Top of Dataset excerpts
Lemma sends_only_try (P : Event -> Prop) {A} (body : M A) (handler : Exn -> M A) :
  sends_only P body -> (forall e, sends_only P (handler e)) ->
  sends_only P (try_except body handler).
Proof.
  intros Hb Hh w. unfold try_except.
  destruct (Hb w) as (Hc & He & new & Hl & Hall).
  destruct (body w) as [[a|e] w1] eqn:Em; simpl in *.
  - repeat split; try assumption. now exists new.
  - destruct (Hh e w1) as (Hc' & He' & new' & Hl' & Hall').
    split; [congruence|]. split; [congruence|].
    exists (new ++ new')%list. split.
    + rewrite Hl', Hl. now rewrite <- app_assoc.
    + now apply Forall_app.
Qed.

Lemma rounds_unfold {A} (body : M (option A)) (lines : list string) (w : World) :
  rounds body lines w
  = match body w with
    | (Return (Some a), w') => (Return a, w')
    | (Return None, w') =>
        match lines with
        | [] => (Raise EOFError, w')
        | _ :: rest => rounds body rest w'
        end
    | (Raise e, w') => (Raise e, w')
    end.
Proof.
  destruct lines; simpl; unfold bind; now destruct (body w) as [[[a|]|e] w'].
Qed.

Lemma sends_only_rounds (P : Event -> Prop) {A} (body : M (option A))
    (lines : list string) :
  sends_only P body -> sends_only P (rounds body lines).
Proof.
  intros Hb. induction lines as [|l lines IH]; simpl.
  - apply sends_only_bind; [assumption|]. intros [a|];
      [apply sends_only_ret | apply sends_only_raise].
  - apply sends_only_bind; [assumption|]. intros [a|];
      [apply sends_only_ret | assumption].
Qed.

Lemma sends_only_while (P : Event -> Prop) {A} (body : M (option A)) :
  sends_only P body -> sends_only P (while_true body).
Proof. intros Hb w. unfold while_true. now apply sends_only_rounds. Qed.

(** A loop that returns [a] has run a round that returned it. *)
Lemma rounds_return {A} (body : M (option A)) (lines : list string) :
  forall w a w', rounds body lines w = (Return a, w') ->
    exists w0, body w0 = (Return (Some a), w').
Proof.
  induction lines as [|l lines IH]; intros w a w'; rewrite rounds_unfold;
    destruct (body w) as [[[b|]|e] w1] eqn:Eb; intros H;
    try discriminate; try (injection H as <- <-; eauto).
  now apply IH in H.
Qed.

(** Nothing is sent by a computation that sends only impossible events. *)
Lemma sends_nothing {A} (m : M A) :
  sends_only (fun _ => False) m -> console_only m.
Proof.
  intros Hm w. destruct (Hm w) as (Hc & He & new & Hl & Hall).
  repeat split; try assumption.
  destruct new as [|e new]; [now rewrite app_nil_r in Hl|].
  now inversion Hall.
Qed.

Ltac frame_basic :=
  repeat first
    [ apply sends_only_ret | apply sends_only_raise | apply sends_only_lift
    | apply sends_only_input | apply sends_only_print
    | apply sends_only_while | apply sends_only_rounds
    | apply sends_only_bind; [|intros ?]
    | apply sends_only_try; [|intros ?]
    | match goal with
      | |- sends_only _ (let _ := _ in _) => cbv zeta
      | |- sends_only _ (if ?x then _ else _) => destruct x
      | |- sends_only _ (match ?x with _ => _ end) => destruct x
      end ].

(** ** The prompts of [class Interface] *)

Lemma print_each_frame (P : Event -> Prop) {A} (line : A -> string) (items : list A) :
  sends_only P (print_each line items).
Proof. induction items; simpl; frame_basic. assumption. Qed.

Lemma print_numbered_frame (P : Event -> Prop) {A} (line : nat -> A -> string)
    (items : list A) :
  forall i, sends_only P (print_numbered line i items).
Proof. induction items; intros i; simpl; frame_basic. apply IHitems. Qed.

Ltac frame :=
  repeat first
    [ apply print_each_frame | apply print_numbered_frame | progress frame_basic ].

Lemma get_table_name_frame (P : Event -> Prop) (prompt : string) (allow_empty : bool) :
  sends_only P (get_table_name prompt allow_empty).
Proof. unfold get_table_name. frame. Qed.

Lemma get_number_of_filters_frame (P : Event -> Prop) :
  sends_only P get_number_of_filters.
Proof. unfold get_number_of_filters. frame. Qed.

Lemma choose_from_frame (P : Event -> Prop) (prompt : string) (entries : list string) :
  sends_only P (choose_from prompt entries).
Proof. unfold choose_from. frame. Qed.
Bottom of Dataset excerpts
Verbatim output is expected for the lines from the start of the data to the line in which "split; [congruence|]. split;" appears, both included.

Lemma sends_only_try (P : Event -> Prop) {A} (body : M A) (handler : Exn -> M A) :
  sends_only P body -> (forall e, sends_only P (handler e)) ->
  sends_only P (try_except body handler).
Proof.
  intros Hb Hh w. unfold try_except.
  destruct (Hb w) as (Hc & He & new & Hl & Hall).
  destruct (body w) as [[a|e] w1] eqn:Em; simpl in *.
  - repeat split; try assumption. now exists new.
  - destruct (Hh e w1) as (Hc' & He' & new' & Hl' & Hall').
    split; [congruence|]. split; [congruence|].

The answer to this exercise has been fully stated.